◆ TRY IT: From the records below, copy out each line that has the word "Returned".

◆ DATA FOR THIS TASK:
===============
(** C9: CreateVolume, ValidateVolumeCapabilities, DeleteVolume and the node
    service's stage, unstage, publish and unpublish return an answer or an error,
    whatever the file system, the mount table and the BeeGFS tools say: they
    never write to a nil map when they squash the configuration, never read the
    flags of a capability without a mount, and the only loop that can go on is
    DeleteVolume's wait for the nodes, which sleeps in every round.
    ControllerExpandVolume panics on a request with a volume ID and without a
    capacity range, and returns on any other. *)
Theorem rpcs_return {INI : Ini} {SE : Selinux} {RO : RangeOrder} cs ns :
  TotalCtl (cs_ctlExec cs) → TotalCtl (ns_ctlExec ns) →
  (∀ req tr o, exec (CreateVolume cs req) tr o → ∃ r, o = Returned r)
  ∧ (∀ req tr o, exec (ValidateVolumeCapabilities cs req) tr o → ∃ r, o = Returned r)
  ∧ (∀ fuel id tr o, exec (DeleteVolume fuel cs id) tr o →
       (∃ r, o = Returned r) ∨ (o = Unfinished ∧ (fuel ≤ sleeps tr)%nat))
  ∧ (∀ req tr o, exec (NodeStageVolume ns req) tr o → ∃ r, o = Returned r)
  ∧ (∀ id path tr o, exec (NodeUnstageVolume ns id path) tr o → ∃ r, o = Returned r)
  ∧ (∀ req tr o, exec (NodePublishVolume ns req) tr o → ∃ r, o = Returned r)
  ∧ (∀ id path tr o, exec (NodeUnpublishVolume id path) tr o → ∃ r, o = Returned r)
  ∧ (∀ req tr o, exec (ControllerExpandVolume req) tr o →
       if bool_decide (ev_VolumeId req ≠ EmptyString ∧ ev_CapacityRange req = None)
       then o = Panicked "invalid memory address or nil pointer dereference" else ∃ r, o = Returned r).
Proof.
  intros Hcs Hns. split_and!; intros; try (eapply total_exec; [|eassumption]; []).
  - by apply CreateVolume_total.
  - by apply ValidateVolumeCapabilities_total.
  - by eapply DeleteVolume_slept.
  - by apply NodeStageVolume_total.
  - by apply NodeUnstageVolume_total.
  - by apply NodePublishVolume_total.
  - apply NodeUnpublishVolume_total.
  - by eapply ControllerExpandVolume_panics.
Qed.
===============
◆ RESPONSE AREA:
  (∀ req tr o, exec (CreateVolume cs req) tr o → ∃ r, o = Returned r)
  ∧ (∀ req tr o, exec (ValidateVolumeCapabilities cs req) tr o → ∃ r, o = Returned r)
       (∃ r, o = Returned r) ∨ (o = Unfinished ∧ (fuel ≤ sleeps tr)%nat))
  ∧ (∀ req tr o, exec (NodeStageVolume ns req) tr o → ∃ r, o = Returned r)
  ∧ (∀ id path tr o, exec (NodeUnstageVolume ns id path) tr o → ∃ r, o = Returned r)
  ∧ (∀ req tr o, exec (NodePublishVolume ns req) tr o → ∃ r, o = Returned r)
  ∧ (∀ id path tr o, exec (NodeUnpublishVolume id path) tr o → ∃ r, o = Returned r)
       then o = Panicked "invalid memory address or nil pointer dereference" else ∃ r, o = Returned r).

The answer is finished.